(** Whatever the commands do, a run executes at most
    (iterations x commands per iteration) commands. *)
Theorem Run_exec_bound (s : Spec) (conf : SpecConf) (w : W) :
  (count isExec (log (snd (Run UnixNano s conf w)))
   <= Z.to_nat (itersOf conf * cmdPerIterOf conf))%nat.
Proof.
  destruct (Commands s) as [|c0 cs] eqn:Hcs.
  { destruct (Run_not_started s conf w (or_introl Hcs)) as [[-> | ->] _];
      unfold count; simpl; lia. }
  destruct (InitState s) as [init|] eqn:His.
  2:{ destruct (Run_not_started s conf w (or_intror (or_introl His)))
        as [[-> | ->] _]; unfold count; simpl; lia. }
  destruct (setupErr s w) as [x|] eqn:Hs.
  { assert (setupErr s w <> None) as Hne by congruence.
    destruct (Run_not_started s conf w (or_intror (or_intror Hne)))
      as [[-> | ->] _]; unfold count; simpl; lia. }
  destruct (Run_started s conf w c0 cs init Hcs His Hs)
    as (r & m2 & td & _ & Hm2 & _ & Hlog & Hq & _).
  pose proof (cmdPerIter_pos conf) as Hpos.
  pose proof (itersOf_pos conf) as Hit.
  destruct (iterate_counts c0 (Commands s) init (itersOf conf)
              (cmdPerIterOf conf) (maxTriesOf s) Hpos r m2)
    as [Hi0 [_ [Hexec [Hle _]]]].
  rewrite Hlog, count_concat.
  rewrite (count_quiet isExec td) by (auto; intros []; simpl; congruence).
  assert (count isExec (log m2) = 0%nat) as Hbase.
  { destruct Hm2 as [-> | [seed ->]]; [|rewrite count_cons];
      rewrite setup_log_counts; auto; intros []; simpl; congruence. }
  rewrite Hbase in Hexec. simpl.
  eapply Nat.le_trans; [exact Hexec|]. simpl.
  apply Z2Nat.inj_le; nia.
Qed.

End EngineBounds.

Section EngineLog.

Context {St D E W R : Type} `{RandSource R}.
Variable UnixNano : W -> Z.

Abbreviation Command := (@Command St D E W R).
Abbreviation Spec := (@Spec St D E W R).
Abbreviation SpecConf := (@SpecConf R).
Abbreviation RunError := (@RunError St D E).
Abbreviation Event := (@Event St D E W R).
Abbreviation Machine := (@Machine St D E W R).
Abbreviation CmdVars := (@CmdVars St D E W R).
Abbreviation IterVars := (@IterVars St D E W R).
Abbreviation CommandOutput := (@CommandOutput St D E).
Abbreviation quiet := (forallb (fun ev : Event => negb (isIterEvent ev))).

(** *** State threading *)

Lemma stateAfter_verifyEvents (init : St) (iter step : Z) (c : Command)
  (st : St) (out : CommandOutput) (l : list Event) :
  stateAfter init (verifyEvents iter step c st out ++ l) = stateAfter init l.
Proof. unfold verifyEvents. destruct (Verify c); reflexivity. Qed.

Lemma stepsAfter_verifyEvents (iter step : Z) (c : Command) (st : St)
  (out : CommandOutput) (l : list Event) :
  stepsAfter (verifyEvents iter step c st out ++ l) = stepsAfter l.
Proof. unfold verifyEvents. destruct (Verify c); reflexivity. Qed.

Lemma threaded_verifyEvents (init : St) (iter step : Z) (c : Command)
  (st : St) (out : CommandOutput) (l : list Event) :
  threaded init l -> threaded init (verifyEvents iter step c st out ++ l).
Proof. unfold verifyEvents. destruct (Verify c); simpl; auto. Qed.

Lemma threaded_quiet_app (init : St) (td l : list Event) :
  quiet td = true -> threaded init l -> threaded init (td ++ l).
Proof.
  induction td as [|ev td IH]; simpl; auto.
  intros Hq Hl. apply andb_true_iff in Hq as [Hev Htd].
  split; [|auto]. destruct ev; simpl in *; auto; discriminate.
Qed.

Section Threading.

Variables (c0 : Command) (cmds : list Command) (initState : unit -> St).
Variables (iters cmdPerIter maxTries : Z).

:::::

Task requirements:
Find the word "rewrite" in the entries above, then copy each line that holds it.

Output for this exercise:
  rewrite Hlog, count_concat.
  rewrite (count_quiet isExec td) by (auto; intros []; simpl; congruence).
  { destruct Hm2 as [-> | [seed ->]]; [|rewrite count_cons];
      rewrite setup_log_counts; auto; intros []; simpl; congruence. }
  rewrite Hbase in Hexec. simpl.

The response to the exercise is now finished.